Gene-Centric Genomewide Association Study via Entropy

Genes are the functional units in most organisms. Compared to genetic variants located outside genes, genic variants are more likely to affect disease risk. The development of the human HapMap project provides an unprecedented opportunity for genetic association studies at the genomewide level for elucidating disease etiology. Currently, most association studies at the single-nucleotide polymorphism (SNP) or the haplotype level rely on the linkage information between SNP markers and disease variants, with which association findings are difficult to replicate. Moreover, variants in genes might not be sufficiently covered by currently available methods. In this article, we present a gene-centric approach via entropy statistics for a genomewide association study to identify disease genes.
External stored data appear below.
Lemma interpret_feeding n s rem : in_interpret_loop (get_ch s) = false -> feeding (get_ch s) (get_mc s) rem ->
  exists c' m', does (interpret (1 + n)) s (Some tt) c' m' /\ in_interpret_loop c' = false /\
    ((rem = [] /\ ended c') \/ (feeding c' m' rem /\ filled c')).
Proof.
  intros Hl Hf. unfold interpret. set (self := interpret_until_blocked 1 (1 + n)).
  set (c1 := set_interpret_again false (set_in_interpret_loop true (get_ch s))).
  set (s1 := set_ch c1 (set_ch (set_in_interpret_loop true (get_ch s)) s)).
  assert (get_ch s1 = c1) as G1 by apply ch_get_set. assert (get_mc s1 = get_mc s) as M1 by (unfold s1; by rewrite !mc_set_ch).
  assert (feeding (get_ch s1) (get_mc s1) rem) as Hf1.
  { rewrite G1, M1. eapply feeding_flags; [|exact Hf]. exists true, false. unfold c1. by destruct (get_ch s). }
  destruct (run_feeding self (Z.to_nat 65534) s1 rem Hf1) as (c' & m' & Hd & H1 & H2 & H3). rewrite <- max_cmds in Hd. rewrite G1 in H2.
  exists (set_in_interpret_loop false c'), m'. split; [|split; [done|]].
  - change (interpret_until_blocked 2 (1 + n)) with (c <- gets get_ch ;;
      if in_interpret_loop c then upd_ch (set_interpret_again true) ;;; ret (Some tt)
      else upd_ch (set_in_interpret_loop true) ;;; _ <-? passes self (1 + n) ;; upd_ch (set_in_interpret_loop false) ;;; ret (Some tt)).
    apply does_gets. rewrite Hl. apply (does_run _ _ _ tt (set_ch (set_in_interpret_loop true (get_ch s)) s)); [done|].
    apply (does_fuelled _ _ _ tt c' m').
    + cbn [passes Nat.add]. apply (does_run _ _ _ tt s1); [unfold upd_ch, modify, s1; by rewrite ch_get_set|].
      eapply does_fuelled; [exact Hd|]. intros s2 G2 M2. apply does_gets. rewrite G2, H2. change (interpret_again c1) with false. cbv iota. finish_does.
    + intros s2 G2 M2. assign. finish_does.
  - destruct H3 as [(He & Ha & Hp)|(Hf' & Hp & Hq)]; [left | right].
    + split; [done|]. split; [exact Ha | exact Hp].
    + split; [|by split]. eapply feeding_flags; [|exact Hf']. exists false, (interpret_again c'). by destruct c'.
Qed.

Lemma bytes_at_snoc (h : gmap Z Z) a n : bytes_at h a (Datatypes.S n) = bytes_at h a n ++ [h.[a + Z.of_nat n]].
Proof. unfold bytes_at, zrange. by rewrite seq_S, !map_app. Qed.

Lemma bytes_at_add (h : gmap Z Z) a k d : bytes_at h a (k + d) = bytes_at h a k ++ bytes_at h (a + Z.of_nat k) d.
Proof.
  induction d as [|d IH]; [by rewrite Nat.add_0_r, app_nil_r|].
  rewrite Nat.add_succ_r, !bytes_at_snoc, IH, <- app_assoc. do 3 f_equal. f_equal. lia.
Qed.

Lemma bytes_at_split (h : gmap Z Z) a k n : (k <= n)%nat -> bytes_at h a n = bytes_at h a k ++ bytes_at h (a + Z.of_nat k) (n - k).
Proof. intros Hk. rewrite <- bytes_at_add. f_equal. lia. Qed.

(** What is still to come, also after the end. *)
Definition streaming s (rem : list Z) : Prop :=
  in_interpret_loop (get_ch s) = false /\ (feeding (get_ch s) (get_mc s) rem \/ (rem = [] /\ ended (get_ch s))).

Lemma take_pulled c m rem len : feeding c m rem -> filled c -> 0 <= len <= queue_len c ->
  take (Z.to_nat len) rem = bytes_at (host_mem m) (queue_data c) (Z.to_nat len) /\
  forall q r, (queue_len c - len = 0 \/ q = queue_data c + len) ->
    feeding (set_queue_len (queue_len c - len) (set_res_count r (set_queue_data q c))) m (drop (Z.to_nat len) rem).
Proof.
  intros Hf [Hp Hq] Hl. destruct Hf as [va bufs ? Hp'|bufs Ha _ Hr Hc Hb Hprog Hav]; [congruence|].
  unfold buffer. cbn [fst snd]. rewrite (bytes_at_split _ _ (Z.to_nat len) (Z.to_nat (queue_len c))) by lia.
  assert (length (bytes_at (host_mem m) (queue_data c) (Z.to_nat len)) = Z.to_nat len) as El by apply bytes_at_length.
  rewrite <- app_assoc. split; [by rewrite take_app_length'|]. intros q r Hqr. rewrite drop_app_length' by done.
  set (c' := set_queue_len _ _).
  assert (bytes_at (host_mem m) (queue_data c + Z.of_nat (Z.to_nat len)) (Z.to_nat (queue_len c) - Z.to_nat len) =
          buffer (host_mem m) (queue_data c', queue_len c')) as ->.
  { unfold buffer, c'. cbn [fst snd queue_data queue_len set_queue_len set_res_count set_queue_data].
    replace (Z.to_nat (queue_len c) - Z.to_nat len)%nat with (Z.to_nat (queue_len c - len)) by lia.
    destruct Hqr as [-> | ->]; [done|]. by rewrite Z2Nat.id by lia. }
  apply (feeding_queue c'); try done. unfold c'. cbn. lia.
Qed.

(** One pull. *)
Lemma pull_step n req s rem : streaming s rem -> 0 < req -> exists r s', pull_data (1 + n) req s = (Ret (Some r), s') /\
  match r with
  | None => rem = [] /\ ended (get_ch s') /\ streaming s' []
  | Some (p, len) => 0 < len <= req /\ (Z.to_nat len <= length rem)%nat /\
      bytes_at (dma_mem s') p (Z.to_nat len) = take (Z.to_nat len) rem /\ streaming s' (drop (Z.to_nat len) rem)
  end.
Proof.
  intros [Hl [Hf|[-> He]]] Hreq; unfold pull_data.
  2:{ exists None, s. rewrite bind_gets. rewrite (proj1 He). split; [done|]. split; [done|]. split; [done|]. split; [done|]. by right. }
  rewrite bind_gets, (feeding_active _ _ _ Hf). cbn [negb].
  destruct (interpret_feeding n s rem Hl Hf) as (c' & m' & (s1 & E1 & G1 & M1) & Hl' & Hcase).
  unfold fuelled. rewrite (bind_ret _ _ _ _ _ E1), bind_gets, G1.
  destruct Hcase as [[-> He]|[Hf' Hfill]].
  - exists None, s1. pose proof He as (_ & _ & Hq). rewrite Hq. split; [done|]. rewrite G1. split; [done|]. split; [done|].
    split; [by rewrite G1 | right; by rewrite G1].
  - pose proof Hfill as [_ Hq]. rewrite (proj2 (Z.eqb_neq (queue_len c') 0)) by lia. cbn [negb].
    assert (forall len, 0 <= len <= queue_len c' -> (Z.to_nat len <= length rem)%nat) as Hlen.
    { intros len Hb. destruct Hf' as [? ? ? Hp'|bufs]; [by destruct Hfill; congruence|]. rewrite length_app.
      unfold buffer. cbn [fst snd]. rewrite bytes_at_length. lia. }
    destruct (Z.leb_spec req (queue_len c')) as [Hle|Hgt].
    + destruct (take_pulled c' m' rem req Hf' Hfill ltac:(lia)) as [Ht Hd].
      eexists (Some (queue_data c', req)), _. split; [reflexivity|]. split; [lia|]. split; [apply Hlen; lia|].
      unfold streaming, dma_mem. rewrite ch_get_set, mc_set_ch, M1, G1. split; [done|]. split; [exact Hl'|]. left.
      apply (Hd (queue_data c' + req)). by right.
    + destruct (take_pulled c' m' rem (queue_len c') Hf' Hfill ltac:(lia)) as [Ht Hd].
      eexists (Some (queue_data c', queue_len c')), _. split; [reflexivity|]. split; [lia|]. split; [apply Hlen; lia|].
      unfold streaming, dma_mem. rewrite ch_get_set, mc_set_ch, M1, G1. split; [done|]. split; [exact Hl'|]. left.
      specialize (Hd (queue_data c') (u32 (res_count c' - queue_len c')) ltac:(left; lia)). rewrite Z.sub_diag in Hd.
      by destruct c'.
Qed.

(** A device pulling until there is no more data. *)
Fixpoint pull_all (k n : nat) (req : Z) : M S (option (list Z)) :=
  match k with
  | O => ret None
  | Datatypes.S k =>
      r <-? pull_data n req ;;
      match r with
      | None => ret (Some [])
      | Some (p, len) =>
          chunk <- gets (fun s => bytes_at (dma_mem s) p (Z.to_nat len)) ;;
          rest <-? pull_all k n req ;;
          ret (Some (chunk ++ rest))
      end
  end.

Lemma pull_all_streams k : forall n req s rem, streaming s rem -> 0 < req -> (length rem < k)%nat ->
  exists s', pull_all k (1 + n) req s = (Ret (Some rem), s') /\ ended (get_ch s').
Proof.
  induction k as [|k IH]; intros n req s rem Hs Hreq Hk; [lia|]. cbn [pull_all].
  destruct (pull_step n req s rem Hs Hreq) as (r & s1 & E & Hr). unfold fuelled at 1. rewrite (bind_ret _ _ _ _ _ E).
  destruct r as [[p len]|].
  - destruct Hr as (Hlen & Hle & Eb & Hs1). rewrite bind_gets, Eb.
    destruct (IH n req s1 _ Hs1 Hreq ltac:(rewrite length_drop; lia)) as (s' & E' & He).
    exists s'. split; [|exact He]. unfold fuelled. rewrite (bind_ret _ _ _ _ _ E'). by rewrite take_drop.
  - destruct Hr as (-> & He & _). by exists s1.
Qed.

(** Software starts the channel: the address of the program, then the run bit. *)
Definition start_program (n : nat) (ptr : Z) : M S (option unit) :=
  _ <-? reg_write n DMAReg.CMD_PTR_LO (BYTESWAP_32 ptr) 4 ;;
  reg_write n DMAReg.CH_CTRL (BYTESWAP_32 0x80008000) 4.

(** The channel when software may start it. *)
Definition startable (c : channel) : Prop :=
  test (ch_stat c) CH_STAT_ACTIVE = false /\ test (ch_stat c) CH_STAT_DEAD = false /\
  test (ch_stat c) CH_STAT_PAUSE = false /\ in_interpret_loop c = false.

Hypothesis start_quiet : forall s, does start_cb s tt (get_ch s) (get_mc s).

Lemma write_cmd_ptr n ptr s : 0 <= ptr < 2 ^ 32 -> test (ch_stat (get_ch s)) CH_STAT_ACTIVE = false ->
  does (reg_write n DMAReg.CMD_PTR_LO (BYTESWAP_32 ptr) 4) s (Some tt) (set_cmd_ptr ptr (get_ch s)) (get_mc s).
Proof.
  intros Hptr Ha. unfold reg_write. cbn [Z.eqb Pos.eqb negb]. rewrite byteswap_32_involutive by done.
  change (DMAReg.CMD_PTR_LO =? DMAReg.CH_CTRL) with false. change (DMAReg.CMD_PTR_LO =? DMAReg.CMD_PTR_LO) with true. cbv iota zeta.
  apply does_gets. rewrite Ha. cbn [negb when]. eapply does_then; [apply does_upd|]. intros s1 G M. finish_does.
Qed.

Definition started (c : channel) : channel :=
  set_cmd_in_progress false (set_queue_len 0 (set_bits (Z.lor CH_STAT_ACTIVE CH_STAT_RUN) c)).

Lemma write_run_bit n s : test (ch_stat (get_ch s)) CH_STAT_ACTIVE = false -> test (ch_stat (get_ch s)) CH_STAT_PAUSE = false ->
  exists s1, get_ch s1 = started (get_ch s) /\ get_mc s1 = get_mc s /\
    reg_write n DMAReg.CH_CTRL (BYTESWAP_32 0x80008000) 4 s = interpret n s1.
Proof.
  intros Ha Hp. unfold reg_write. cbn [Z.eqb Pos.eqb negb]. rewrite byteswap_32_involutive by done.
  change (DMAReg.CH_CTRL =? DMAReg.CH_CTRL) with true. cbv iota zeta.
  change (u16 (Z.shiftr 0x80008000 16)) with 0x8000. change (Z.land 0x80008000 0xFFFF) with 0x8000.
  change (test 0x8000 0xFF) with false. change (test 0x8000 CH_STAT_RUN) with true. cbn [when]. rewrite bind_ret_l.
  change (write_flush 0x8000 0x8000) with (@ret S unit tt). rewrite bind_ret_l. unfold write_run.
  change (test 0x8000 CH_STAT_RUN) with true. change (test 0x8000 CH_STAT_PAUSE) with false. cbn [andb when].
  rewrite bind_ret_l, bind_gets, Ha. cbn [negb]. unfold upd_ch at 1. rewrite bind_modify. unfold start. rewrite bind_gets, ch_get_set.
  assert (test (ch_stat (set_bits (Z.lor CH_STAT_ACTIVE CH_STAT_RUN) (get_ch s))) CH_STAT_PAUSE = false) as ->.
  { change CH_STAT_PAUSE with (2 ^ 14) in *. rewrite test_pow2 in Hp |- * by lia. unfold set_bits. cbn [ch_stat set_ch_stat].
    by rewrite Z.lor_spec, Hp. }
  unfold upd_ch. rewrite !bind_modify, no_device. cbn [when]. rewrite bind_ret_l.
  match goal with |- exists s1, _ /\ _ /\ bind start_cb _ ?x = _ => destruct (start_quiet x) as (s1 & E & G & M) end.
  exists s1. rewrite (bind_ret _ _ _ _ _ E), G, M. rewrite !ch_get_set, !mc_set_ch. done.
Qed.

Lemma start_streams n ptr va bufs s : startable (get_ch s) -> 0 <= ptr < 2 ^ 32 ->
  program (get_mc s) ptr va bufs -> Forall (avoids va (Z.of_nat (length bufs) + 1)) bufs ->
  exists s', start_program (1 + n) ptr s = (Ret (Some tt), s') /\ streaming s' (contents (dma_mem s) bufs).
Proof.
  intros (Hact & Hdead & Hpause & Hl) Hptr Hprog Hav.
  destruct (write_cmd_ptr (1 + n) ptr s Hptr Hact) as (s1 & E1 & G1 & M1).
  destruct (write_run_bit (1 + n) s1) as (s2 & G2 & M2 & E2); [by rewrite G1..|].
  rewrite G1 in G2. rewrite M1 in M2.
  assert (feeding (get_ch s2) (get_mc s2) (contents (dma_mem s) bufs)) as Hf.
  { rewrite G2, M2. apply (feeding_next _ _ va); try done.
    change CH_STAT_DEAD with (2 ^ 11) in Hdead. rewrite test_pow2 in Hdead by lia. rewrite active_bits.
    unfold started, set_bits. cbn [ch_stat set_cmd_in_progress set_queue_len set_ch_stat set_cmd_ptr].
    rewrite !Z.lor_spec, Hdead. by rewrite orb_true_r. }
  destruct (interpret_feeding n s2 _ ltac:(by rewrite G2) Hf) as (c' & m' & (s' & E & G & M) & Hl' & Hcase).
  exists s'. unfold start_program, fuelled. rewrite (bind_ret _ _ _ _ _ E1), E2. split; [exact E|].
  split; [by rewrite G|]. rewrite G, M. destruct Hcase as [[-> He]|[Hf' _]]; [by right | by left].
Qed.
End Pulled.

(** C9: output through a DMA channel is a first-in first-out stream.  When software starts a channel on a program of output commands and the device pulls its data in pieces of any size, what it receives until there is no more is exactly the bytes of the buffers in order, although the channel writes status into the commands meanwhile; then the channel is inactive. *)
Theorem dma_output_stream {S CB} `{DmaHost S} `{TimerHost S CB} `{!DmaEnv S CB} `{!DmaLaws S CB} n k ptr va req bufs (s : S) :
  dma_dev (S := S) (CB := CB) = false -> (forall s, does start_cb s tt (get_ch s) (get_mc s)) ->
  startable (get_ch s) -> 0 <= ptr < 2 ^ 32 -> 0 < req ->
  program (get_mc s) ptr va bufs -> Forall (avoids va (Z.of_nat (length bufs) + 1)) bufs ->
  (length (contents (dma_mem s) bufs) < k)%nat ->
  exists s', (_ <-? start_program (1 + n) ptr ;; pull_all k (1 + n) req) s = (Ret (Some (contents (dma_mem s) bufs)), s') /\
    ended (get_ch s').
Proof.
  intros Hdev Hstart Hs Hptr Hreq Hprog Hav Hk.
  destruct (start_streams Hdev Hstart n ptr va bufs s Hs Hptr Hprog Hav) as (s1 & E1 & Hst).
  destruct (pull_all_streams Hdev k n req s1 _ Hst Hreq Hk) as (s' & E & He).
  exists s'. split; [|exact He]. unfold fuelled at 1. by rewrite (bind_ret _ _ _ _ _ E1).
Qed.

(** ** Waiting *)

Section Waiting.
Context {S CB : Type} `{HD : DmaHost S} `{HT : TimerHost S CB} `{HE : !DmaEnv S CB} `{HL : !DmaLaws S CB}.
Implicit Types (s : S) (c : channel).

(** The command at [ptr] with its [w] field "always". *)
Definition always_waits (m : MemCtrlBase) (ptr va op : Z) : Prop :=
  let cmd := read_cmd (host_mem m) va in
  mapped m ptr 16 va /\ Z.shiftr (cmd_key cmd) 4 = op /\ Z.land (cmd_bits cmd) 3 = 3.

Lemma finish_waits s va : cur_host (get_ch s) = va -> Z.land (cmd_bits (read_cmd (host_mem (get_mc s)) va)) 3 = 3 ->
  cur_cmd (get_ch s) < DBDMA_Cmd.STOP -> does finish_cmd s tt (get_ch s) (get_mc s).
Proof.
  intros Hh Hb Hc. unfold finish_cmd. apply does_gets, does_gets. rewrite (proj2 (Z.ltb_lt _ _) Hc), Hh.
  change ((dma_mem s).[va + 2]) with (cmd_bits (read_cmd (host_mem (get_mc s)) va)).
  unfold test. rewrite Hb. apply does_ret.
Qed.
The new entropy-based approach considers genic variants within one gene simultaneously and is developed on the basis of a joint genotype distribution among genetic variants for an association test. A grouping algorithm based on a penalized entropy measure is proposed to reduce the dimension of the test statistic. Type I error rates and power of the entropy test are evaluated through extensive simulation studies. The results indicate that the entropy test has stable power under different disease models with a reasonable sample size. Compared to single SNP-based analysis, the gene-centric approach has greater power, especially when there is more than one disease variant in a gene. As the genomewide genic SNPs become available, our entropy-based gene-centric approach would provide a robust and computationally efficient way for gene-based genomewide association study.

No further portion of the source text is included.